使用duckdb 1.2.0 版excel插件读写xlsx文件 - l1t1/note GitHub Wiki
1.手工下载excel插件压缩包。
wget -c http://extensions.duckdb.org/5f5512b827/linux_arm64/excel.duckdb_extension.gz
因为duckdb升级1.2.0的bug,截至2月6日,直接在duckdb中install插件会报错。
The file was built specifically for DuckDB version '1b8c9023d0' and can only be loaded with that version of DuckDB. (this version of DuckDB is 'v1.2.0')
所以手工下载插件,将来修复后,只需在duckdb中install excel;
就能自动下载并安装。
2.安装并装载
D install 'excel.duckdb_extension.gz';
D load excel;
3.写入xlsx文件并读取
D copy (select 42 a) to 'ex.xlsx'(format 'xlsx', header 'true');
D select * from 'ex.xlsx';
┌────────┐
│ a │
│ double │
├────────┤
│ 42.0 │
└────────┘
4.性能测试 4.1 下载spatial和tpch插件压缩包。
wget -c http://extensions.duckdb.org/5f5512b827/linux_arm64/spatial.duckdb_extension.gz
wget -c http://extensions.duckdb.org/5f5512b827/linux_arm64/tpch.duckdb_extension.gz
4.2安装并装载
D install 'spatial.duckdb_extension.gz';
D load spatial;
D install 'tpch.duckdb_extension.gz';
D load tpch;
4.3生成tpch 1GB数据集
D call dbgen(sf=1);
4.4生成1048576行的测试表
D create table li as from lineitem limit 1048576;
4.5生成1048576行数据的xlsx文件
D .timer on
D copy (from li) to 'exli.xlsx'(format 'xlsx', header 'true'); --表头和数据超过了1048576行
Run Time (s): real 102.054 user 101.796000 sys 0.112000
Invalid Input Error:
XLSX: Sheet row limit of '1048576' rows exceeded!

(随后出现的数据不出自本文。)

Lemma collapsed_app st X Y :
  (forall x y, In x X -> In y Y -> key x <> key y) ->
  collapsed st (X ++ Y) = collapsed st X ++ collapsed st Y.
Proof.
  intros D. unfold collapsed.
  now rewrite histories_app, map_app, concat_app, map_app.
Qed.

End Order.

Section Ranges.

Variable P : Bytes.t.

Lemma keysAscend_from a e l :
  keysAscend (e :: l) -> Bytes.geb (key e) a = true ->
  Forall (fun x => Bytes.geb (key x) a = true) (e :: l).
Proof.
  intros S G. inversion S as [|? ? _ F]; subst. constructor; [exact G |].
  eapply Forall_impl; [| exact F].
  intros x X. cbv beta in X. eapply BytesFacts.geb_trans; eassumption.
Qed.

Lemma StronglySorted_and {A : Type} (R : A -> A -> Prop) (Q : A -> Prop) l :
  StronglySorted R l -> Forall Q l ->
  StronglySorted (fun x y => R x y /\ Q x) l.
Proof.
  induction 1 as [|x l S IH F]; intros Fq; constructor.
  - apply IH. now inversion Fq.
  - inversion Fq as [|? ? Qx _]; subst.
    eapply Forall_impl; [| exact F]. intros y Ry. now split.
Qed.

(** Among keys at or after a key with the prefix, the entries a scan goes
    through are closed downwards. *)
Lemma inScan_downwards kr a x y :
  Bytes.HasPrefix a P = true ->
  Bytes.geb (key y) (key x) = true /\ Bytes.geb (key x) a = true ->
  inScan P kr y = true -> inScan P kr x = true.
Proof.
  intros Pa [Yx Xa] I. unfold inScan, hasPrefix in *.
  apply andb_true_iff in I. destruct I as [Py B].
  apply andb_true_iff. split.
  - eapply HasPrefix_between; eassumption.
  - apply negb_true_iff. apply negb_true_iff in B.
    destruct (0 <? _); [| reflexivity]. cbn in *.
    destruct (Bytes.geb (key x) (right kr)) eqn:G; [| reflexivity].
    rewrite (BytesFacts.geb_trans _ _ _ Yx G) in B. discriminate.
Qed.

(** On a sorted snapshot, what the cursor goes through from [Seek(a)] on
    is what a filter picks: the entries of the range. *)
Lemma scanned_entries kr a l :
  keysAscend l -> Bytes.HasPrefix a P = true ->
  takeWhile (inScan P kr) (seekFrom a l)
  = filter (fun e => inScan P kr e && Bytes.geb (key e) a) l.
Proof.
  intros S Pa. induction l as [|e l IH]; [reflexivity |].
  cbn [seekFrom filter]. unfold Bytes.ltb.
  destruct (Bytes.geb (key e) a) eqn:G; cbn [negb].
  - pose proof (keysAscend_from a e l S G) as F.
    rewrite (takeWhile_is_filter
               (fun x y => Bytes.geb (key y) (key x) = true
                           /\ Bytes.geb (key x) a = true)).
    + rewrite andb_true_r. cbn [filter]. f_equal.
      * destruct (inScan P kr e); [f_equal |];
          apply filter_ext_in; intros x I;
          inversion F as [|? ? _ F']; subst;
          rewrite Forall_forall in F'; rewrite (F' x I);
          now rewrite andb_true_r.
    + now apply StronglySorted_and.
    + intros x y. now apply inScan_downwards.
  - rewrite andb_false_r. apply IH. now inversion S.
Qed.

Lemma seekFrom_length a l : (length (seekFrom a l) <= length l)%nat.
Proof.
  induction l as [|e l IH]; cbn; [lia |].
  destruct (Bytes.ltb (key e) a); cbn; lia.
Qed.

Lemma seekFrom_incl a l : incl (seekFrom a l) l.
Proof.
  induction l as [|e l IH]; cbn; [apply incl_refl |].
  destruct (Bytes.ltb (key e) a); [now apply incl_tl | apply incl_refl].
Qed.

End Ranges.

Section Coverage.

Context `{KVListSize}.

Variable st : Stream.

Let P := StPrefix st.
Let txn := produceKVs_txn st.

Hypothesis selectsAll : ChooseKey st = None.
Hypothesis defaultPolicy : KeyToList st = None.
Hypothesis inOrder : cursorOrder txn.
Hypothesis keysNonEmpty : Forall (fun e => key e <> []) txn.
Hypothesis copies : readable P txn.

* XLSX files and compatible applications generally have a limit of '1048576' rows
* You can export larger sheets at your own risk by setting the 'sheet_row_limit' parameter to a higher value
D select count(*) from 'exli.xlsx'; --xlsx文件已损坏
Run Time (s): real 1.297 user 1.016000 sys 0.132000
Binder Error:
No [Content_Types].xml found in xlsx file
D copy (from li limit 1048575) to 'exli2.xlsx'(format 'xlsx', header 'true'); --表头和数据正好1048576行
Run Time (s): real 102.721 user 205.616000 sys 0.668000
D COPY (select l_orderkey,l_partkey,l_suppkey,l_linenumber,
l_quantity::double l_quantity, --因spatial不支持DECIMAL(15,2)数据类型,故强制转换为double
l_extendedprice::double l_extendedprice,
l_discount::double l_discount,
l_tax::double l_tax,
l_returnflag,l_linestatus,l_shipdate,l_commitdate,l_receiptdate,l_shipinstruct,l_shipmode,l_comment from li limit 1048575) to 'exli3.xlsx'(format 'GDAL', DRIVER 'xlsx');
Run Time (s): real 63.094 user 125.972000 sys 1.140000
写xlsx还是spatial插件更快,约快一倍。 4.6读取1048576行数据的xlsx文件
D select count(*) from 'exli2.xlsx';
┌────────────────┐
│ count_star() │
│ int64 │
├────────────────┤
│ 1048575 │
│ (1.05 million) │
└────────────────┘
Run Time (s): real 23.386 user 45.072000 sys 0.196000
D select count(*),l_shipmode from 'exli2.xlsx' group by l_shipmode; --excel插件
Run Time (s): real 23.275 user 23.652000 sys 0.176000
D select count(*),l_shipmode from li group by l_shipmode; --访问duckdb表
Run Time (s): real 0.012 user 0.040000 sys 0.000000
D select count(*),l_shipmode from st_read('exli2.xlsx') group by l_shipmode; --spatial插件
Run Time (s): real 56.204 user 55.652000 sys 0.756000
D select count(*),l_shipmode from 'exli3.xlsx' group by l_shipmode;
Run Time (s): real 20.908 user 21.848000 sys 0.064000
用excel插件读取的速度大约是spatial插件的2倍。但是与duckdb格式没法比,如果要多次读取数据分析,还是先转成duckdb格式为好。奇怪的是,读取spatial生成的xlsx文件更快一点。